To its credit, the Snohomish County PUD is holding rate review public meetings this month and next month to find out how customers want the agency to handle possible rate reductions. It’s a matter of trying to balance short-term relief and long-term stability, the PUD says in its notices to customers. One of the most drastic plans would only reduce rates by 2 percent. But at least that is a small step in the right direction.
Now for the two steps back. Way back.
Remember when everyone was telling us to conserve? It wasn’t that long ago. Well, we did conserve. Not that it made much difference in our energy bills. Some among us are still juggling PUD bills with groceries, rent and prescription medications. Now we learn that the Bonneville Power Administration is facing a potential $500 million shortfall. It turns out that they can’t sell off their excess power now that energy prices have dropped. It’s quite possible they’ll raise rates another 5 to 10 percent. Since the PUD gets 80 percent of its power from the BPA, this is bad news for Snohomish County customers. There goes the two percent rate reduction and then some.
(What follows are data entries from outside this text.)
Lemma walk_incl_nodes g s t q :
  arcs_closed g -> In s (nodes g) -> walk g s t q -> incl q (nodes g).
Proof.
  intros Hc Hs Hw. induction Hw as [s | s v t q Hin Hw IH].
  - intros x [<- | []]. assumption.
  - intros x [<- | Hx]; [assumption |].
    apply IH; [| assumption]. now apply (Hc s v).
Qed.

(** What a returned path is, for a search that keeps the contract. *)
Lemma get_path_some_inv sp self start end_ r l :
  shortest_path_contract sp ->
  get_path sp self start end_ r = Ok (Some l) ->
  exists g s t p,
    relationship_graph self = Some g /\
    start = OClass s /\ isinstance_meta start DeclarativeMeta = false /\
    In s (nodes g) /\ end_ = OClass t /\ In t (nodes g) /\
    walk g s t p /\ S (List.length l) = List.length p /\
    labelled_walk g s t l /\
    forall q, walk g s t q -> List.length p <= List.length q.
Proof.
  intros Hsp H. apply get_path_ok_inv in H.
  destruct H as (g & s & t & Hg & Hs & Ht & [[_ [_ Hn]] | (p & l' & Hp & Hl & Hr)]);
    [discriminate |].
  inversion Hr; subst l'.
  apply node_of_some in Hs. apply node_of_some in Ht.
  destruct Hs as [Hs Hins]. destruct Ht as [Ht Hint].
  apply resolve_start_class_inv in Hs. destruct Hs as [Hs Hm].
  pose proof (@sp_walk sp Hsp g s t p Hins Hint Hp) as Hw.
  destruct (walk_attributes Hw) as (l2 & Hl2 & Hlab & Hlen).
  rewrite Hl in Hl2. inversion Hl2; subst l2.
  exists g, s, t, p. repeat split; try assumption.
  intros q Hq. exact (@sp_minimal sp Hsp g s t p q Hins Hint Hp Hq).
Qed.

Lemma init_graph base support g :
  relationship_graph (init base support) = Some g -> g = build_graph base.
Proof. intros [= <-]. reflexivity. Qed.

(** X6.  A path returned by [get_path] on a built graph names a chain of
    relationships declared in the registry that leads from the start
    class to the end class, and no such chain is shorter. *)
Theorem get_path_returns_shortest_chain
        (sp : DiGraph -> class_ -> class_ -> option (list class_))
        (base : registry) (support : bool) (start end_ : pyobj)
        (raise_err : bool) (l : list string) :
  shortest_path_contract sp ->
  get_path sp (init base support) start end_ raise_err = Ok (Some l) ->
  exists s t,
    start = OClass s /\ end_ = OClass t /\
    relationship_chain base s t l /\
    forall l', relationship_chain base s t l' ->
               List.length l <= List.length l'.
Proof.
  intros Hsp H. apply (@get_path_some_inv sp _ _ _ _ _ Hsp) in H.
  destruct H as (g & s & t & p & Hg & Hs & _ & _ & Ht & _ & _ & Hlen & Hlab & Hmin).
  apply init_graph in Hg. subst g.
  exists s, t. repeat split; try assumption.
  - now apply labelled_walk_chain.
  - intros l' Hc. destruct (chain_walk Hc) as (q & Hq & Hql).
    specialize (Hmin q Hq). lia.
Qed.
Lemma sq_consistent_deposit_tx wallet zkp amt sig c s r :
  consistent s → zk_proofs s !! zkp = Some r → wallet_pubkey r = wallet →
  consistent (deposit_tx wallet zkp amt sig c s).
Proof.
  intros Hc Hl Hw. pose proof (sq_next_rowid_fresh s Hc) as Hfresh.
  destruct Hc as [Hb Hd Hj Ho]. split; simpl.
  - apply Forall_app. split.
    + eapply Forall_impl; [exact Hb|]. intros t Ht. simpl in Ht. unfold next_rowid. lia.
    + constructor; [simpl; lia | constructor].
  - rewrite map_app. simpl. apply NoDup_app. split; [done|]. split.
    + intros x Hx Hx'. apply list_elem_of_singleton in Hx'. subst. done.
    + apply NoDup_singleton.
  - eapply Forall_impl; [exact Hj|]. intros j (t & Ht & Hjr).
    exists t. split; [|done]. apply elem_of_app. by left.
  - apply Forall_app. split.
    + apply sq_rows_owned_alter; done.
    + constructor; [|constructor]. simpl.
      destruct (sq_lookup_alter_is_Some (add_total amt) (zk_proofs s) zkp zkp r) as (r' & Hr' & Hw'); try done.
      exists r'. split; [done | congruence].
Qed.


Lemma sq_consistent_withdraw wallet zkp amt rcpt c s r :
  consistent s → zk_proofs s !! zkp = Some r → wallet_pubkey r = wallet →
  consistent (start_job {| job_txId := next_rowid s; job_amt := amt;
                           job_zkProofId := zkp; job_recipient := rcpt |}
                (withdraw_tx wallet zkp amt rcpt c s)).
Proof.
  intros Hc Hl Hw. pose proof (sq_next_rowid_fresh s Hc) as Hfresh.
  destruct Hc as [Hb Hd Hj Ho]. split; simpl.
  - apply Forall_app. split.
    + eapply Forall_impl; [exact Hb|]. intros t Ht. simpl in Ht. unfold next_rowid. lia.
    + constructor; [simpl; lia | constructor].
  - rewrite map_app. simpl. apply NoDup_app. split; [done|]. split.
    + intros x Hx Hx'. apply list_elem_of_singleton in Hx'. subst. done.
    + apply NoDup_singleton.
  - apply Forall_app. split.
    + eapply Forall_impl; [exact Hj|]. intros j (t & Ht & Hjr).
      exists t. split; [|done]. apply elem_of_app. by left.
    + constructor; [|constructor]. eexists. split.
      * apply elem_of_app. right. apply list_elem_of_singleton. reflexivity.
      * repeat split.
  - apply Forall_app. split.
    + apply sq_rows_owned_alter; done.
    + constructor; [|constructor]. simpl.
      destruct (sq_lookup_alter_is_Some (add_spent amt) (zk_proofs s) zkp zkp r) as (r' & Hr' & Hw'); try done.
      exists r'. split; [done | congruence].
Qed.

Lemma sq_set_status_id st sig txId t : tx_id (set_status st sig txId t) = tx_id t.
Proof. unfold set_status. destruct (N.eqb _ _); reflexivity. Qed.

Lemma sq_set_status_other st sig txId t :
  tx_id t ≠ txId → set_status st sig txId t = t.
Proof.
  intros Hne. unfold set_status. destruct (N.eqb_spec (tx_id t) txId); [done|reflexivity].
Qed.

Lemma sq_set_status_owner st sig txId t :
  tx_zk_proof_id (set_status st sig txId t) = tx_zk_proof_id t
  ∧ tx_wallet_pubkey (set_status st sig txId t) = tx_wallet_pubkey t.
Proof. unfold set_status. destruct (N.eqb _ _); done. Qed.

Lemma sq_map_set_status_ids st sig txId (l : list (tx_row num)) :
  map tx_id (map (set_status st sig txId) l) = map tx_id l.
Proof.
  rewrite map_map. apply map_ext. intros t. apply sq_set_status_id.
Qed.

(** A settlement leaves the rows of the jobs still running as they were. *)
Lemma sq_jobs_pending_settled st sig txId (l : list (tx_row num)) (js : list (job num)) :
  Forall (λ j, ∃ t, t ∈ l ∧ job_row j t) js →
  Forall (λ j, ∃ t, t ∈ map (set_status st sig txId) l ∧ job_row j t)
    (List.filter (fun j => negb (is_job txId j)) js).
Proof.
  intros Hj. apply Forall_forall. intros j Hin.
  apply list_elem_of_In, filter_In in Hin as [Hin Hne].
  apply list_elem_of_In in Hin.
  rewrite Forall_forall in Hj. destruct (Hj j Hin) as (t & Ht & Hjr).
  exists t. split; [|done].
  apply list_elem_of_fmap. exists t. split; [|done].
  symmetry. apply sq_set_status_other.
  destruct Hjr as (Hid & _). unfold is_job in Hne.
  destruct (N.eqb_spec (job_txId j) txId); [discriminate | congruence].
Qed.

(** What the end of the job of [txId] does: the row is confirmed, or it
    is marked FAILED and the amount given back, or [tx2] throws and
    nothing is written. *)
Lemma sq_settle_cases txId outcome s j :
  find (is_job txId) (jobs s) = Some j →
  job_txId j = txId
  ∧ match outcome with
    | Some sig => settle txId outcome s = end_job txId (confirm txId sig s)
    | None =>
        if not_null_fails (job_amt j) (job_zkProofId j) s
        then settle txId outcome s = end_job txId s
        else settle txId outcome s
             = end_job txId
                 {| zk_proofs :=
                      alter (sub_spent (job_amt j)) (job_zkProofId j) (zk_proofs s);
                    transactions := map (set_status FAILED None txId) (transactions s);
                    sqlite_sequence := sqlite_sequence s;
                    poolKeypair := poolKeypair s;
                    jobs := jobs s |}
    end.
Proof.
  intros Hf. pose proof Hf as Hf'. apply find_some in Hf' as [_ Hid].
  apply N.eqb_eq in Hid. split; [done|].
  unfold settle. rewrite Hf. unfold settle_job, compensate_tx. rewrite Hid.
  destruct outcome as [sig|]; [done|].
  by destruct (not_null_fails (job_amt j) (job_zkProofId j) s).
Qed.

Lemma sq_jobs_pending_ended txId (l : list (tx_row num)) (js : list (job num)) :
  Forall (λ j, ∃ t, t ∈ l ∧ job_row j t) js →
  Forall (λ j, ∃ t, t ∈ l ∧ job_row j t)
    (List.filter (fun j => negb (is_job txId j)) js).
Proof.
  intros Hj. apply Forall_forall. intros j Hin.
  apply list_elem_of_In, filter_In in Hin as [Hin _].
  apply list_elem_of_In in Hin. rewrite Forall_forall in Hj. by apply Hj.
Qed.

Lemma sq_consistent_settle txId outcome s :
  consistent s → consistent (settle txId outcome s).
Proof.
  intros Hc. destruct (find (is_job txId) (jobs s)) as [j|] eqn:Hf;
    [|unfold settle; by rewrite Hf].
  destruct (sq_settle_cases txId outcome s j Hf) as [Hid Hs].
  destruct Hc as [Hb Hd Hj Ho].
  destruct outcome as [signature|];
    [|destruct (not_null_fails (job_amt j) (job_zkProofId j) s)];
    rewrite Hs; split; simpl; try done.
  - rewrite Forall_fmap. eapply Forall_impl; [exact Hb|].
    intros t Ht. simpl. by rewrite sq_set_status_id.
  - by rewrite sq_map_set_status_ids.
  - by apply sq_jobs_pending_settled.
  - rewrite Forall_fmap. eapply Forall_impl; [exact Ho|].
    intros t Ht. simpl. by destruct (sq_set_status_owner CONFIRMED (Some signature) txId t) as [-> ->].
  - by apply sq_jobs_pending_ended.
  - rewrite Forall_fmap. eapply Forall_impl; [exact Hb|].
    intros t Ht. simpl. by rewrite sq_set_status_id.
  - by rewrite sq_map_set_status_ids.
  - by apply sq_jobs_pending_settled.
  - apply sq_rows_owned_alter; [done|].
    rewrite Forall_fmap. eapply Forall_impl; [exact Ho|].
    intros t Ht. simpl. by destruct (sq_set_status_owner FAILED None txId t) as [-> ->].
Qed.

Lemma sq_consistent_step s e : consistent s → consistent (step s e).
Proof.
  intros Hc. destruct e as [w a b n c|w z a sg c|z n a rc c|w|txId outcome]; simpl.
  - by apply sq_consistent_generate.
  - destruct (deposits w z a sg c s) as [resp s'] eqn:Hd.
    apply sq_deposits_inv in Hd as [[-> _]|(wallet & zkp & amt & sig & r & _ & _ & _ & _ & Hl & Hw & _ & _ & ->)];
      [done|]. simpl. by eapply sq_consistent_deposit_tx.
  - destruct (withdrawals z n a rc c s) as [resp s'] eqn:Hd.
    apply sq_withdrawals_inv in Hd
      as [[-> _]|(zkp & nt & amt & rcpt & r & _ & _ & _ & _ & _ & Hl & _ & _ & _ & _ & ->)];
      [done|]. simpl. by eapply sq_consistent_withdraw.
  - by rewrite sq_history_state.
  - by apply sq_consistent_settle.
Qed.

Lemma sq_consistent_run es s : consistent s → consistent (run s es).
Proof.
  revert s. induction es as [|e es IH]; intros s Hc; simpl; [done|].
  apply IH. by apply sq_consistent_step.
Qed.


End SqliteTables.

Section SqliteStateMachine.
Context {num : Type} `{JsNumber num}.
Import Sqlite.
Implicit Types (s : state num) (r : proof_row num) (t : tx_row num) (j : job num).

Lemma sq_same_id_same_row (l : list (tx_row num)) t t' :
  NoDup (map tx_id l) → t ∈ l → t' ∈ l → tx_id t = tx_id t' → t = t'.
Proof.
  induction l as [|x l IH]; intros Hnd Ht Ht' Hid; [by apply elem_of_nil in Ht|].
  simpl in Hnd. apply NoDup_cons in Hnd as [Hx Hnd].
  apply elem_of_cons in Ht as [->|Ht], Ht' as [->|Ht'].
  - done.
  - exfalso. apply Hx. rewrite Hid. apply list_elem_of_fmap. eauto.
  - exfalso. apply Hx. rewrite <- Hid. apply list_elem_of_fmap. eauto.
  - by apply IH.
Qed.

(** The row of a running job: it is there, it is PENDING, and it is the
    only row with the job's id. *)
Lemma sq_running_job_row s txId j :
  consistent s → find (is_job txId) (jobs s) = Some j →
  job_txId j = txId
  ∧ ∃ t, t ∈ transactions s ∧ job_row j t
         ∧ ∀ t', t' ∈ transactions s → tx_id t' = txId → t' = t.
Proof.
  intros Hc Hf. apply find_some in Hf as [Hin Hid].
  apply N.eqb_eq in Hid. split; [done|].
  pose proof (jobs_pending s Hc) as Hj. rewrite Forall_forall in Hj.
  apply list_elem_of_In in Hin. destruct (Hj j Hin) as (t & Ht & Hjr).
  exists t. split; [done|]. split; [done|].
  intros t' Ht' Hid'. eapply sq_same_id_same_row; eauto using ids_distinct.
  destruct Hjr as (-> & _). congruence.
Qed.





(** The rows after the end of a job: as they were when [tx2] threw, and
    else the row of the job marked. *)
Lemma sq_settle_transactions txId outcome s j :
  find (is_job txId) (jobs s) = Some j →
  (outcome = None ∧ not_null_fails (job_amt j) (job_zkProofId j) s = true
   ∧ transactions (settle txId outcome s) = transactions s)
  ∨ ((outcome = None → not_null_fails (job_amt j) (job_zkProofId j) s = false)
     ∧ transactions (settle txId outcome s)
       = map (set_status match outcome with Some _ => CONFIRMED | None => FAILED end
                outcome txId)
           (transactions s)).
Proof.
  intros Hf. destruct (sq_settle_cases txId outcome s j Hf) as [Hid Hs].
  destruct outcome as [sig|].
  - right. split; [done|]. by rewrite Hs.
  - destruct (not_null_fails (job_amt j) (job_zkProofId j) s) eqn:Hnull.
    + left. by rewrite Hs.
    + right. split; [done|]. by rewrite Hs.
Qed.

Lemma sq_settle_idle txId outcome s :
  find (is_job txId) (jobs s) = None → settle txId outcome s = s.
Proof. intros Hf. unfold settle. by rewrite Hf. Qed.

(** The end of a job writes to [zk_proofs] only when it gives an amount
    back. *)
Lemma sq_settle_entries txId outcome s :
  zk_proofs (settle txId outcome s) = zk_proofs s
  ∨ ∃ j, find (is_job txId) (jobs s) = Some j ∧ outcome = None
         ∧ zk_proofs (settle txId outcome s)
           = alter (sub_spent (job_amt j)) (job_zkProofId j) (zk_proofs s).
Proof.
  destruct (find (is_job txId) (jobs s)) as [j|] eqn:Hf;
    [|left; by rewrite sq_settle_idle].
  destruct (sq_settle_cases txId outcome s j Hf) as [_ Hs].
  destruct outcome as [sig|]; [left; by rewrite Hs|].
  destruct (not_null_fails (job_amt j) (job_zkProofId j) s);
    [left; by rewrite Hs|].
  right. exists j. by rewrite Hs.
Qed.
It gets worse. The Federal Energy Regulatory Commission, which has done a pitiful job addressing the energy crisis and deregulation issues, recently announced plans to create regional transmission organizations. Just what we need — another layer of bureaucracy that moves at a slug-like pace to address citizens’ needs. An RTO in the West could easily tack on a 4 percent rate hike, said PUD Commissioner Don Berkey.
All the agencies involved bear some responsibility, to varying degrees, for the mess customers are left to finance. And it will take all the agencies and a variety of solutions to turn things around. The PUD is wise to look at ways to reduce costs internally. Rather than focusing primarily on potential employee cutbacks, the district needs to seriously rethink construction projects that were intended to keep up with a demand that is not so pressing now. It also must work aggressively with FERC to ease or annul ridiculous contracts with power sellers based on market manipulation that lock us into paying high prices for years. If FERC wants this area to seriously consider an RTO, then it had better start taking our predicament seriously.
As frustrating as it may be, it is important for ratepayers to attend either the July 23 or Aug. 13 rate review meeting. And, as we’ve recommended before, sending a note to FERC wouldn’t hurt either.
FERC can be contacted by writing: Pat Wood, Chairman, Federal Energy Regulatory Commission, 888, First Street NW, Washington, D.C. 20002.